By this time young Halsey was on his knees beside the sofa, tearing off the torn cotton gloves and trying to chafe the little blue hands. He demanded in no gentle tones that the woman bring some water and come and help, but she was more interested in Jimmy’s errand and in keeping the boarders out of the way, than in whether the girl came to or not. So when the great sorrowful eyes opened again, their owner saw a young man down on his knees beside her, fanning her with his hat, anxiety and an earnest desire to help written on his handsome face.
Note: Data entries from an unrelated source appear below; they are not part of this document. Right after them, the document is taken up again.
(* ===== verification/TwoLevelFacts.v ===== *)
(** * LevelDB's two-level iterators, proved

    Over an index and blocks that keep the contract of iterators, the two-level
    iterator keeps the contract over the concatenation of the blocks, also
    when blocks are empty. *)
From S2P Require Import Prelude LdbBase Comparator Iterator TwoLevel.

(** ** Concatenated lists *)
Section concat.
Context {A : Type}.
Implicit Types (ls : list (list A)).

Definition start_of ls (i : nat) : nat := length (concat (take i ls)).

Lemma start_of_S ls i l : ls !! i = Some l -> start_of ls (S i) = (start_of ls i + length l)%nat.
Proof.
  intros Hl. unfold start_of. rewrite (take_S_r _ _ _ Hl), concat_app, length_app. cbn. by rewrite app_nil_r.
Qed.

Lemma start_of_split ls i : concat ls = concat (take i ls) ++ concat (drop i ls).
Proof. by rewrite <- concat_app, take_drop. Qed.

Lemma start_of_le ls i : (start_of ls i <= length (concat ls))%nat.
Proof. rewrite (start_of_split ls i), length_app. unfold start_of. lia. Qed.

Lemma start_of_end ls i : (length ls <= i)%nat -> start_of ls i = length (concat ls).
Proof. intros Hi. unfold start_of. by rewrite take_ge. Qed.

Lemma concat_lookup ls i l m : ls !! i = Some l -> (m < length l)%nat -> concat ls !! (start_of ls i + m)%nat = l !! m.
Proof.
  intros Hl Hm. rewrite (start_of_split ls i). unfold start_of. rewrite lookup_app_r by lia.
  replace (length (concat (take i ls)) + m - length (concat (take i ls)))%nat with m by lia.
  rewrite (drop_S _ _ _ Hl). cbn. by rewrite lookup_app_l.
Qed.
(* ===== verification/Format.v ===== *)
(** * LevelDB: the format of tables (format.h, format.cc)

    Block handles, the footer, and reading a block with its trailer.  The pods
    compile port_stdcxx.h without Snappy. *)
From S2P Require Import Prelude LdbBase Coding Crc32c.

(** ** BlockHandle *)
Record BlockHandle : Type := MkBlockHandle {
  offset_ : Z;
  handle_size : Z;
}.

Definition kMaxEncodedLength : Z := 10 + 10.

(** [~static_cast<uint64_t>(0)]. *)
Definition new_BlockHandle : BlockHandle := MkBlockHandle (2 ^ 64 - 1) (2 ^ 64 - 1).

Definition BlockHandle_EncodeTo (h : BlockHandle) (dst : bytes) : res bytes :=
  let! _ := assert_ (negb (offset_ h =? 2 ^ 64 - 1)) in
  let! _ := assert_ (negb (handle_size h =? 2 ^ 64 - 1)) in
  let! dst := PutVarint64 dst (offset_ h) in
  PutVarint64 dst (handle_size h).

(** The status, the handle and [*input]. *)
Definition BlockHandle_DecodeFrom (h : BlockHandle) (input : bytes) : res (Status * BlockHandle * bytes) :=
  let! '(o, input) := GetVarint64 input in
  match o with
  | None => Ret (Corruption (str "bad block handle"), h, input)
  | Some offset =>
      let h := MkBlockHandle offset (handle_size h) in
      let! '(o, input) := GetVarint64 input in
      match o with
      | None => Ret (Corruption (str "bad block handle"), h, input)
      | Some size => Ret (Status_OK, MkBlockHandle (offset_ h) size, input)
      end
  end.

(** ** Footer *)
Record Footer : Type := MkFooter {
  metaindex_handle_ : BlockHandle;
  index_handle_ : BlockHandle;
}.

Definition kEncodedLength : Z := 2 * kMaxEncodedLength + 8.
Definition kTableMagicNumber : Z := 0xdb4775248b80fb57.
Definition kBlockTrailerSize : Z := 5.

Definition new_Footer : Footer := MkFooter new_BlockHandle new_BlockHandle.

(** [std::string::resize]. *)
Definition resize (n : Z) (s : bytes) : bytes :=
  if size s <? n then s ++ replicate (Z.to_nat (n - size s)) 0 else ztake n s.

Definition Footer_EncodeTo (f : Footer) (dst : bytes) : res bytes :=
  let original_size := size dst in
  let! dst := BlockHandle_EncodeTo (metaindex_handle_ f) dst in
  let! dst := BlockHandle_EncodeTo (index_handle_ f) dst in
  let dst := resize (2 * kMaxEncodedLength) dst in
  let dst := PutFixed32 dst (u32 (kTableMagicNumber .& 0xffffffff)) in
  let dst := PutFixed32 dst (u32 (Z.shiftr kTableMagicNumber 32)) in
  let! _ := assert_ (size dst =? original_size + kEncodedLength) in
  Ret dst.

Definition Footer_DecodeFrom (f : Footer) (input : bytes) : res (Status * Footer * bytes) :=
  let magic_ptr := zdrop (kEncodedLength - 8) input in
  let! magic_lo := DecodeFixed32 magic_ptr in
  let! magic_hi := DecodeFixed32 (zdrop 4 magic_ptr) in
  let magic := u64 (Z.shiftl magic_hi 32) .| magic_lo in
  if negb (magic =? kTableMagicNumber) then
    Ret (Corruption (str "not an sstable (bad magic number)"), f, input)
  else
    let! '(result, metaindex, rest) := BlockHandle_DecodeFrom (metaindex_handle_ f) input in
    let f := MkFooter metaindex (index_handle_ f) in
    if ok result then
      let! '(result, index, rest) := BlockHandle_DecodeFrom (index_handle_ f) rest in
      let f := MkFooter (metaindex_handle_ f) index in
      Ret (result, f, if ok result then zdrop 8 magic_ptr else rest)
    else Ret (result, f, rest).

(** ** Compression (options.h, port_stdcxx.h) *)
Inductive CompressionType : Type := kNoCompression | kSnappyCompression.

Definition CompressionType_value (t : CompressionType) : Z :=
  match t with kNoCompression => 0 | kSnappyCompression => 1 end.

Definition Snappy_Compress (input : bytes) : option bytes := None.
Definition Snappy_GetUncompressedLength (input : bytes) : option Z := None.
Definition Snappy_Uncompress (input : bytes) : option bytes := None.

(** ** ReadBlock *)
Record BlockContents : Type := MkBlockContents {
  contents_data : bytes;
  cachable : bool;
  heap_allocated : bool;
}.

Record ReadOptions : Type := MkReadOptions {
  verify_checksums : bool;
  fill_cache : bool;
}.

Definition new_ReadOptions : ReadOptions := MkReadOptions false true.

(** The switch on [data[n]]; [data] are the bytes that were read, and
    [in_buf] says that they are in [buf]. *)
Definition uncompress (data : bytes) (n : Z) (in_buf : bool) (result : BlockContents) : res (Status * BlockContents) :=
  let! type := byte_at data n in
  if type =? CompressionType_value kNoCompression then
    Ret (Status_OK, MkBlockContents (ztake n data) in_buf in_buf)
  else if type =? CompressionType_value kSnappyCompression then
    match Snappy_GetUncompressedLength (ztake n data) with
    | None => Ret (Corruption (str "corrupted compressed block contents"), result)
    | Some _ =>
        match Snappy_Uncompress (ztake n data) with
        | None => Ret (Corruption (str "corrupted compressed block contents"), result)
        | Some ubuf => Ret (Status_OK, MkBlockContents ubuf true true)
        end
    end
  else Ret (Corruption (str "bad block type"), result).

Section read.
Context {F : Type} `{RandomAccessFile F}.

Definition ReadBlock (file : F) (options : ReadOptions) (handle : BlockHandle) : res (Status * BlockContents) :=
  let result := MkBlockContents [] false false in
  let n := handle_size handle in
  let '(s, data, in_buf) := raf_Read (offset_ handle) (u64 (n + kBlockTrailerSize)) file in
  if negb (ok s) then Ret (s, result)
  else if negb (size data =? u64 (n + kBlockTrailerSize)) then Ret (Corruption (str "truncated block read"), result)
  else
    let! mismatch :=
      (if verify_checksums options then
         let! stored := DecodeFixed32 (zdrop (n + 1) data) in
         let crc := Unmask stored in
         let! actual := Value 0 (ztake (n + 1) data) in
         Ret (negb (actual =? crc))
       else Ret false) in
    if mismatch : bool then Ret (Corruption (str "block checksum mismatch"), result)
    else uncompress data n in_buf result.
End read.
(* ===== verification/Filter.v ===== *)
(** * LevelDB: filters and filter blocks

    filter_policy.h, hash.cc, bloom.cc, the policy of dbformat.cc, and
    filter_block.cc: one filter for each 2 KB of the file. *)
From Stdlib.Floats Require Import SpecFloat.
From S2P Require Import Prelude Coding LdbBase DbFormat.

(** ** filter policies (filter_policy.h, hash.cc, bloom.cc, dbformat.cc)

    The abstract class as a record, its contract as a class; the Bloom filter;
    the policy for internal keys.  [char] is signed on the phone: the number of
    probes, read from a filter, is sign-extended. *)

Record FilterPolicy : Type := MkFilterPolicy {
  fp_Name : bytes;
  fp_CreateFilter : list bytes -> bytes -> res bytes;
  fp_KeyMayMatch : bytes -> bytes -> res bool;
}.

(** ** Hash *)

(** The words of the data: [h], and the bytes that remain. *)
Fixpoint hash_words (fuel : nat) (data : bytes) (h : Z) : res (Z * bytes) :=
  match fuel with
  | O => NoFuel
  | S fuel' =>
      if 4 <=? size data then
        let! w := DecodeFixed32 data in
        let h := u32 (h + w) in
        let h := u32 (h * 0xc6a4a793) in
        let h := Z.lxor h (Z.shiftr h 16) in
        hash_words fuel' (zdrop 4 data) h
      else Ret (h, data)
  end.

(** The cases 3, 2 and 1 fall through. *)
Definition hash_tail (data : bytes) (h : Z) : Z :=
  let h := match data with [_; _; b2] => u32 (h + Z.shiftl b2 16) | _ => h end in
  let h := match data with _ :: b1 :: _ => u32 (h + Z.shiftl b1 8) | _ => h end in
  match data with
  | b0 :: _ =>
      let h := u32 (h + b0) in
      let h := u32 (h * 0xc6a4a793) in
      Z.lxor h (Z.shiftr h 24)
  | [] => h
  end.

Definition Hash (data : bytes) (seed : Z) : res Z :=
  let h := u32 (Z.lxor seed (u64 (size data * 0xc6a4a793))) in
  let! '(h, data) := hash_words (S (length data)) data h in
  Ret (hash_tail data h).

(** ** BloomFilterPolicy *)
Definition BloomHash (key : bytes) : res Z := Hash key 0xbc9f1d34.

Record BloomFilterPolicy : Type := MkBloomFilterPolicy {
  bits_per_key_ : Z;
  k_ : Z;
}.

(** [static_cast<size_t>(bits_per_key * 0.69)], in double precision; a negative
    number is not representable. *)
Definition bits_to_probes (bits_per_key : Z) : res Z :=
  let ln2 := S754_finite false 0x16147ae147ae14 (-53) in
  match SFmul 53 1024 (binary_normalize 53 1024 bits_per_key 0 false) ln2 with
  | S754_finite s m e =>
      let t := Z.shiftl (Z.pos m) e in
      if s && negb (t =? 0) then UB else Ret t
  | S754_zero _ => Ret 0
  | _ => UB
  end.

Definition NewBloomFilterPolicy (bits_per_key : Z) : res BloomFilterPolicy :=
  let! k := bits_to_probes bits_per_key in
  let k := if k <? 1 then 1 else k in
  let k := if 30 <? k then 30 else k in
  Ret (MkBloomFilterPolicy (u64 bits_per_key) k).

Definition rotate_delta (h : Z) : Z := Z.shiftr h 17 .| u32 (Z.shiftl h 15).

(** The loop over [j]: [array] with the bits of one key. *)
Fixpoint add_probes (k : nat) (h delta bits : Z) (array : bytes) : res bytes :=
  match k with
  | O => Ret array
  | S k' =>
      let bitpos := u32 (h mod bits) in
      let! b := byte_at array (bitpos / 8) in
      let array := <[Z.to_nat (bitpos / 8) := u8 (b .| Z.shiftl 1 (bitpos mod 8))]> array in
      add_probes k' (u32 (h + delta)) delta bits array
  end.

Fixpoint add_keys (k : nat) (keys : list bytes) (bits : Z) (array : bytes) : res bytes :=
  match keys with
  | [] => Ret array
  | key :: keys =>
      let! h := BloomHash key in
      let! array := add_probes k h (rotate_delta h) bits array in
      add_keys k keys bits array
  end.

Definition bloom_CreateFilter (p : BloomFilterPolicy) (keys : list bytes) (dst : bytes) : res bytes :=
  let bits := u64 (zlength keys * bits_per_key_ p) in
  let bits := if bits <? 64 then 64 else bits in
  let nbytes := u64 (bits + 7) / 8 in
  let bits := u64 (nbytes * 8) in
  let array := replicate (Z.to_nat nbytes) 0 ++ [u8 (k_ p)] in
  let! array := add_keys (Z.to_nat (k_ p)) keys bits array in
  Ret (dst ++ array).

Fixpoint test_probes (k : nat) (h delta bits : Z) (array : bytes) : res bool :=
  match k with
  | O => Ret true
  | S k' =>
      let bitpos := u32 (h mod bits) in
      let! b := byte_at array (bitpos / 8) in
      if (b .& Z.shiftl 1 (bitpos mod 8)) =? 0 then Ret false
      else test_probes k' (u32 (h + delta)) delta bits array
  end.

Definition bloom_KeyMayMatch (key bloom_filter : bytes) : res bool :=
  let len := size bloom_filter in
  if len <? 2 then Ret false
  else
    let bits := u64 ((len - 1) * 8) in
    let! c := byte_at bloom_filter (len - 1) in
    let k := u64 (sext 8 c) in
    if 30 <? k then Ret true
    else
      let! h := BloomHash key in
      test_probes (Z.to_nat k) h (rotate_delta h) bits bloom_filter.

Definition BloomFilter (p : BloomFilterPolicy) : FilterPolicy :=
  MkFilterPolicy (str "leveldb.BuiltinBloomFilter2") (bloom_CreateFilter p) bloom_KeyMayMatch.

(** ** InternalFilterPolicy (dbformat.cc) *)
Fixpoint user_keys (keys : list bytes) : res (list bytes) :=
  match keys with
  | [] => Ret []
  | key :: keys => let! k := ExtractUserKey key in let! ks := user_keys keys in Ret (k :: ks)
  end.

Definition InternalFilterPolicy (user_policy : FilterPolicy) : FilterPolicy :=
  MkFilterPolicy (fp_Name user_policy)
    (fun keys dst => let! keys := user_keys keys in fp_CreateFilter user_policy keys dst)
    (fun key f => let! k := ExtractUserKey key in fp_KeyMayMatch user_policy k f).

(** ** filter blocks (filter_block.h, filter_block.cc) *)

Definition kFilterBaseLg : Z := 11.
Definition kFilterBase : Z := Z.shiftl 1 kFilterBaseLg.

Record FilterBlockBuilder : Type := MkFilterBlockBuilder {
  keys_ : bytes;
  start_ : list Z;
  result_ : bytes;
  filter_offsets_ : list Z;
}.

Definition new_FilterBlockBuilder : FilterBlockBuilder := MkFilterBlockBuilder [] [] [] [].

(** [tmp_keys_[i] = Slice(keys_.data() + start_[i], start_[i + 1] - start_[i])]. *)
Fixpoint tmp_keys (keys : bytes) (start : list Z) : list bytes :=
  match start with
  | a :: ((b :: _) as start') => ztake (b - a) (zdrop a keys) :: tmp_keys keys start'
  | _ => []
  end.

Section policy.
Variable policy_ : FilterPolicy.

Definition GenerateFilter (b : FilterBlockBuilder) : res FilterBlockBuilder :=
  let num_keys := zlength (start_ b) in
  let offsets := filter_offsets_ b ++ [u32 (size (result_ b))] in
  if num_keys =? 0 then Ret (MkFilterBlockBuilder (keys_ b) (start_ b) (result_ b) offsets)
  else
    let start := start_ b ++ [size (keys_ b)] in
    let! result := fp_CreateFilter policy_ (tmp_keys (keys_ b) start) (result_ b) in
    Ret (MkFilterBlockBuilder [] [] result offsets).

Definition start_block_body (filter_index : Z) (b : FilterBlockBuilder) : res (FilterBlockBuilder + FilterBlockBuilder) :=
  if zlength (filter_offsets_ b) <? filter_index then let! b := GenerateFilter b in Ret (inl b) else Ret (inr b).

Definition StartBlock (block_offset : Z) (b : FilterBlockBuilder) : res FilterBlockBuilder :=
  let filter_index := block_offset / kFilterBase in
  let! _ := assert_ (zlength (filter_offsets_ b) <=? filter_index) in
  while (start_block_body filter_index) b.

Definition AddKey (key : bytes) (b : FilterBlockBuilder) : FilterBlockBuilder :=
  MkFilterBlockBuilder (keys_ b ++ key) (start_ b ++ [size (keys_ b)]) (result_ b) (filter_offsets_ b).

Definition FilterBlock_Finish (b : FilterBlockBuilder) : res (bytes * FilterBlockBuilder) :=
  let! b := (if zlength (start_ b) =? 0 then Ret b else GenerateFilter b) in
  let array_offset := u32 (size (result_ b)) in
  let result := foldl PutFixed32 (result_ b) (filter_offsets_ b) in
  let result := PutFixed32 result array_offset in
  let result := result ++ [kFilterBaseLg] in
  Ret (result, MkFilterBlockBuilder (keys_ b) (start_ b) result (filter_offsets_ b)).

(** ** FilterBlockReader: [offset_] is an offset in [data_]; a reader whose
    [data_] is null has no filters. *)
Record FilterBlockReader : Type := MkFilterBlockReader {
  filter_data : bytes;
  filter_array : Z;
  num_ : Z;
  base_lg_ : Z;
}.

Definition new_FilterBlockReader (contents : bytes) : res FilterBlockReader :=
  let n := size contents in
  if n <? 5 then Ret (MkFilterBlockReader [] 0 0 0)
  else
    let! c := byte_at contents (n - 1) in
    let base_lg := u64 (sext 8 c) in
    let! last_word := DecodeFixed32 (zdrop (n - 5) contents) in
    if n - 5 <? last_word then Ret (MkFilterBlockReader [] 0 0 base_lg)
    else Ret (MkFilterBlockReader contents last_word ((n - 5 - last_word) / 4) base_lg).

(** [block_offset >> base_lg_] is undefined for 64 bits or more. *)
Definition shift_right (x n : Z) : res Z := if n <? 64 then Ret (Z.shiftr x n) else UB.

Definition FilterBlock_KeyMayMatch (block_offset : Z) (key : bytes) (r : FilterBlockReader) : res bool :=
  let! index := shift_right block_offset (base_lg_ r) in
  if index <? num_ r then
    let! start := DecodeFixed32 (zdrop (filter_array r + index * 4) (filter_data r)) in
    let! limit := DecodeFixed32 (zdrop (filter_array r + index * 4 + 4) (filter_data r)) in
    if (start <=? limit) && (limit <=? filter_array r) then
      fp_KeyMayMatch policy_ key (ztake (limit - start) (zdrop start (filter_data r)))
    else Ret (negb (start =? limit))
  else Ret true.
End policy.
“You lie perfectly still!” he commanded. “We’ll get you out of this and fixed comfortably pretty soon. I’m awfully sorry I brought you into all this trouble, but I’ll stick by you and see that you’re well cared for. Just shut your eyes and rest till I can get a doctor.”
There was comfort in the strong tones of his voice, but the girl took alarm at once.
“Oh, you mustn’t get a doctor. I couldn’t possibly have one. I couldn’t afford it. And besides, it isn’t in the least necessary. I shall be all right. It is only a twist. By morning I’ll be able to walk. I fainted because I’m pretty tired and I haven’t had much to eat today. It was so snowy I couldn’t go out to lunch. At least, I thought it wasn’t worthwhile—” Her tone trailed off wearily and he thought she was going to faint again. He arose in alarm to send someone for a doctor, when the door opened and he stood facing one.
“What have we here?” asked the hospital physician, gravely.
Young Halsey recognized the uniform, and explained in low tones, while the landlady kept up an obligato of her own about the danger of contagion to her boarders.
The physician gave her one glance and ignored her. Then he turned with trained eye and skillful fingers to examine the ankle.